▶ _Data listing_:
Lemma strings_at k base strs :
  (∀ i, 0 ≤ i < Z.of_nat (length (flat strs)) → user_byte root (base + i) k = Some (list_byte (flat strs) i)) →
  Forall2 (string_at k) (starts base strs) strs.
Proof.
  revert base. induction strs as [|s l IH]; intros base H; cbn [starts]; [constructor|]. rewrite flat_cons, length_app in H.
  assert (length (s ++ [0]) = S (length s)) as Hl by (rewrite length_app; cbn; lia). constructor.
  - intros i Hi. rewrite H by lia. by rewrite list_byte_app_l by lia.
  - apply IH. intros i Hi. rewrite <- list_byte_app_r with (l := s ++ [0]) by lia. rewrite <- H by lia. f_equal. lia.
Qed.

(** ** The steps *)

Definition mapped k (lo n : Z) : Prop := ∀ va, lo ≤ va < lo + n → user_addr va ∧ pte_at root va k ≠ None.

Lemma mapped_sub k lo n lo' n' : mapped k lo n → lo ≤ lo' → lo' + n' ≤ lo + n → mapped k lo' n'.
Proof. intros H ?? va ?. apply H. lia. Qed.

Lemma mapped_step k k' lo n : (∀ va, user_half (PML4_INDEX va) → pte_at root va k' = pte_at root va k) → mapped k lo n → mapped k' lo n.
Proof. intros E H va Hva. destruct (H va Hva) as [Hu Hn]. split; [done|]. by rewrite E by by apply user_half_addr. Qed.

Lemma page_frame va k :
  space_own user_half root k → user_addr va → pte_at root va k ≠ None →
  ∃ e, pte_at root va k = Some e ∧ vmm_get_physical root (ALIGN_DOWN va PAGE_SIZE) k = frame e ∧ (frame e =? 0) = false.
Proof.
  intros Ho Hva Hn. destruct (pte_at root va k) as [e|] eqn:He; [|done]. exists e. split; [done|].
  unfold user_addr, USER_SPACE_TOP in Hva. rewrite align_down_page by lia. set (page := va / 4096 * 4096).
  assert (user_addr page) as Hpu by (unfold user_addr, USER_SPACE_TOP, page; zdm).
  assert (pte_at root page k = Some e) as Hep.
  { rewrite <- He. apply same_page_pte, user_page_eq; [done|done|]. unfold page. zdm. }
  destruct (frame_physical user_half root page k Ho (user_half_addr page Hpu) e Hep) as [-> Hpos]. split; [done|lia].
Qed.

▶ _Task_: All of the material above should be restated verbatim.

▶ _Solution to this problem_:
Lemma strings_at k base strs :
  (∀ i, 0 ≤ i < Z.of_nat (length (flat strs)) → user_byte root (base + i) k = Some (list_byte (flat strs) i)) →
  Forall2 (string_at k) (starts base strs) strs.
Proof.
  revert base. induction strs as [|s l IH]; intros base H; cbn [starts]; [constructor|]. rewrite flat_cons, length_app in H.
  assert (length (s ++ [0]) = S (length s)) as Hl by (rewrite length_app; cbn; lia). constructor.
  - intros i Hi. rewrite H by lia. by rewrite list_byte_app_l by lia.
  - apply IH. intros i Hi. rewrite <- list_byte_app_r with (l := s ++ [0]) by lia. rewrite <- H by lia. f_equal. lia.
Qed.

(** ** The steps *)

Definition mapped k (lo n : Z) : Prop := ∀ va, lo ≤ va < lo + n → user_addr va ∧ pte_at root va k ≠ None.

Lemma mapped_sub k lo n lo' n' : mapped k lo n → lo ≤ lo' → lo' + n' ≤ lo + n → mapped k lo' n'.
Proof. intros H ?? va ?. apply H. lia. Qed.

Lemma mapped_step k k' lo n : (∀ va, user_half (PML4_INDEX va) → pte_at root va k' = pte_at root va k) → mapped k lo n → mapped k' lo n.
Proof. intros E H va Hva. destruct (H va Hva) as [Hu Hn]. split; [done|]. by rewrite E by by apply user_half_addr. Qed.

Lemma page_frame va k :
  space_own user_half root k → user_addr va → pte_at root va k ≠ None →
  ∃ e, pte_at root va k = Some e ∧ vmm_get_physical root (ALIGN_DOWN va PAGE_SIZE) k = frame e ∧ (frame e =? 0) = false.
Proof.
  intros Ho Hva Hn. destruct (pte_at root va k) as [e|] eqn:He; [|done]. exists e. split; [done|].
  unfold user_addr, USER_SPACE_TOP in Hva. rewrite align_down_page by lia. set (page := va / 4096 * 4096).
  assert (user_addr page) as Hpu by (unfold user_addr, USER_SPACE_TOP, page; zdm).
  assert (pte_at root page k = Some e) as Hep.
  { rewrite <- He. apply same_page_pte, user_page_eq; [done|done|]. unfold page. zdm. }
  destruct (frame_physical user_half root page k Ho (user_half_addr page Hpu) e Hep) as [-> Hpos]. split; [done|lia].
Qed.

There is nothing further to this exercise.